Antiviral Pills for COVID-19 Are in Short Supply. Here’s How to Get Them

Experts say

A close up look at the label for Pfizer's Paxlovid medication.

Over 2 years into the COVID-19 pandemic there are now better treatments for the disease, including two antiviral pills.

Despite other treatments, such as monoclonal antibodies, these oral medications promised something that had been missing in the treatment regimen — an oral at-home therapy to help prevent progression to severe illness.

But currently, demand is far outpacing supply for these drugs, which can leave people with COVID-19 stuck trying to figure out if they are able to get them to decrease their risk of severe disease.

We talked to experts about what to do if you have COVID-19 and want to get this antiviral treatment.

How well do they work?

Antiviral pills from Pfizer are called Paxlovid, and those from Merck are currently known as molnupiravir. They have shown promise in preventing severe and life threatening illness.
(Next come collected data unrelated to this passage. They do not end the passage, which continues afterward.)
(* ===== verification/Users_Repo.v ===== *)
(** * Users_Repo: the users repository and the name cache
    (src/internal/users/repo.go, store.go)

    SearchByName is left out with its statement. *)

From S2P Require Import Prelude GoLib Types Catalog Users_Model Db Sql_Users World.

#[local] Open Scope Z_scope.

(** ** store.go: user:{id}:handle *)

Module NameStore.
Definition Name (id : uuid) : M World (option string) := io (get (λ w, w_names w !! id)).

(** One pipelined command; nothing is sent for no users. *)
Definition SetNames (users : list (uuid * string)) : M World unit :=
  if decide (users = []) then mret tt
  else io (modify (λ w, with_names (foldl (λ m (u : uuid * string), <[u.1 := u.2]> m) (w_names w) users) w)).

Definition Forget (id : uuid) : M World unit := io (modify (λ w, with_names (delete id (w_names w)) w)).
End NameStore.

(** ** repo.go *)

Section repo.
Context `{UuidLib}.

(** [toUser], at the time it is called. *)
Definition toUser (now : time) (id : uuid) (u : User) : Account :=
  mk_Account id (u_name u) (ShownName (u_name u) (u_display_name u)) (u_created_at u) (u_updated_at u) (u_email u)
    (bool_decide (is_Some (u_email_verified_at u))) (u_bio u)
    (match u_name_changed_at u with
     | Some t => let next := t + RenameEvery in if now <? next then Some next else None
     | None => None
     end)
    (AvatarURLFrom id (u_avatar_at u)) (PlaceOf (default EmptyString (u_location_id u))) None
    (u_discoverable u) (u_hide_last_seen u) (u_is_admin u).

(** The hash of an account without a password is the empty text. *)
Definition hash_of (u : User) : string := default EmptyString (u_password u).

(** [pgtype.Text{String: s, Valid: s != ""}] *)
Definition optText (s : string) : option string := if decide (s = EmptyString) then None else Some s.

(** [if errors.Is(err, pgx.ErrNoRows) { return ErrUserNotFound }] *)
Definition orNotFound {A} (m : M World A) : M World A :=
  r ← try m;
  match r with
  | Ok a => mret a
  | Err e => throw (if decide (e = ErrNoRows) then ErrUserNotFound else e)
  end.

(** [var pgErr *pgconn.PgError; errors.As(err, &pgErr) && pgErr.Code == "23505"]: the
    constraint. *)
Definition unique_broken (e : error) : option string :=
  match e with ErrPg code constr => if decide (code = "23505") then Some constr else None | _ => None end.

Definition Create_ (input : CreateUserInput) : M World Account :=
  id ← NewV7;
  r ← try (query (CreateUser id (ci_Name input) (ci_Email input) (optText (ci_Password input)) (ci_DisplayName input)));
  match r with
  | Err e =>
    throw (match unique_broken e with
           | Some c => if decide (c = "users_name_key") then ErrDuplicateName else ErrDuplicateEmail
           | None => e
           end)
  | Ok row => now ← Now; mret (toUser now row.1 row.2)
  end.

Definition GetUserByEmail (email : string) : M World (Account * string) :=
  r ← orNotFound (query (GetUserInfoByEmail email));
  now ← Now;
  mret (toUser now r.1 r.2, hash_of r.2).

Definition GetUserByID (id : uuid) : M World (Account * string) :=
  u ← orNotFound (query (GetUserInfoByID id));
  now ← Now;
  mret (toUser now id u, hash_of u).

Definition UpdateUserPassword (userID : uuid) (password : string) : M World Account :=
  query (UpdatePassword (Some password) userID) ;;
  r ← GetUserByID userID;
  mret r.1.

Definition Rename_ (id : uuid) (name : string) (now cutoff : time) : M World Account :=
  r ← try (query (RenameUser name (pgTime now) id (pgTime cutoff)));
  match r with
  | Ok u => t ← Now; mret (toUser t id u)
  | Err e =>
    if bool_decide (is_Some (unique_broken e)) then throw ErrDuplicateName
    else if decide (e = ErrNoRows) then
      cur ← GetUserByID id;
      throw (RenameTooSoonError (default (now + RenameEvery) (ac_NameChangeAvailableAt cur.1)))
    else throw e
  end.

Definition SetBio_ (id : uuid) (bio : string) : M World Account :=
  u ← orNotFound (query (SetBio bio id));
  now ← Now;
  mret (toUser now id u).

Definition Interests_ (id : uuid) : M World (list string) := query (GetInterests id).

Definition PublicProfile (id viewer : uuid) : M World Profile :=
  u ← orNotFound (query (GetPublicProfile id viewer));
  let out (place : option Place) (interests : list string) :=
    mk_Profile id (u_name u) (ShownName (u_name u) (u_display_name u)) (u_bio u) (AvatarURLFrom id (u_avatar_at u))
      place interests in
  visible ← (if u_discoverable u || bool_decide (id = viewer) then mret true else query (AreFriendsSQL id viewer));
  if (visible : bool) then
    interests ← Interests_ id;
    mret (out (PlaceOf (default EmptyString (u_location_id u))) interests)
  else mret (out None []).

Definition SetAvatar_ (id : uuid) (image : list Z) (at_ : time) : M World unit :=
  query (SetAvatar (pgTime at_) id image).

Definition DeleteAvatar_ (id : uuid) : M World unit := query (DeleteAvatar id).

Definition Avatar_ (id viewer : uuid) : M World (list Z * time) := orNotFound (query (GetAvatar id viewer)).

Definition SetLocation_ (id : uuid) (place country : string) : M World unit :=
  query (SetLocation (optText place) country id).

Definition SetDiscoverable_ (id : uuid) (on : bool) : M World unit := query (SetDiscoverable on id).

(** Two statements, each idempotent. *)
Definition SetInterests (id : uuid) (ids : list string) : M World unit :=
  query (RemoveOtherInterests id ids) ;;
  if decide (ids = []) then mret tt else query (AddInterests id ids).

Definition SetDisplayName_ (id : uuid) (name : string) : M World unit := query (SetDisplayName name id).

Definition DisplayName_ (id : uuid) : M World string := orNotFound (query (GetDisplayName id)).
End repo.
However, in current trials, Paxlovid has better prevention.

In December 2021, the FDA granted emergency use authorization (EUA) for these two oral medications aimed at preventing severe COVID-19 after contracting the virus.

“This agent significantly reduces viral shedding as early as day 3 and reduces severe infection by 88 percent,” said Dr. Turner Overton, associate professor in the division of infectious diseases at the University of Alabama at Birmingham.

“While it appears to be a more potent agent, it has some drug-drug interactions that require adjusting of other medications if a patient takes them,” Overton told Healthline.

Although molnupiravir is seemingly less effective as it reduces the likelihood of severe infections by 30 percent, it provides an alternative option.

As these medications are new and have known medication interactions, Veena Venugopalan, PharmD, and Kayihura Manigaba, PharmD, professors of pharmacotherapy and translational research at the University of Florida, give caution to their use.

“It’s important to seek and establish care with a primary care provider because these pills should be used cautiously in some patients. Paxlovid, for instance, interacts with many medications, so it is very important for the PCP to review your medications and determine the best treatment for you,” they said.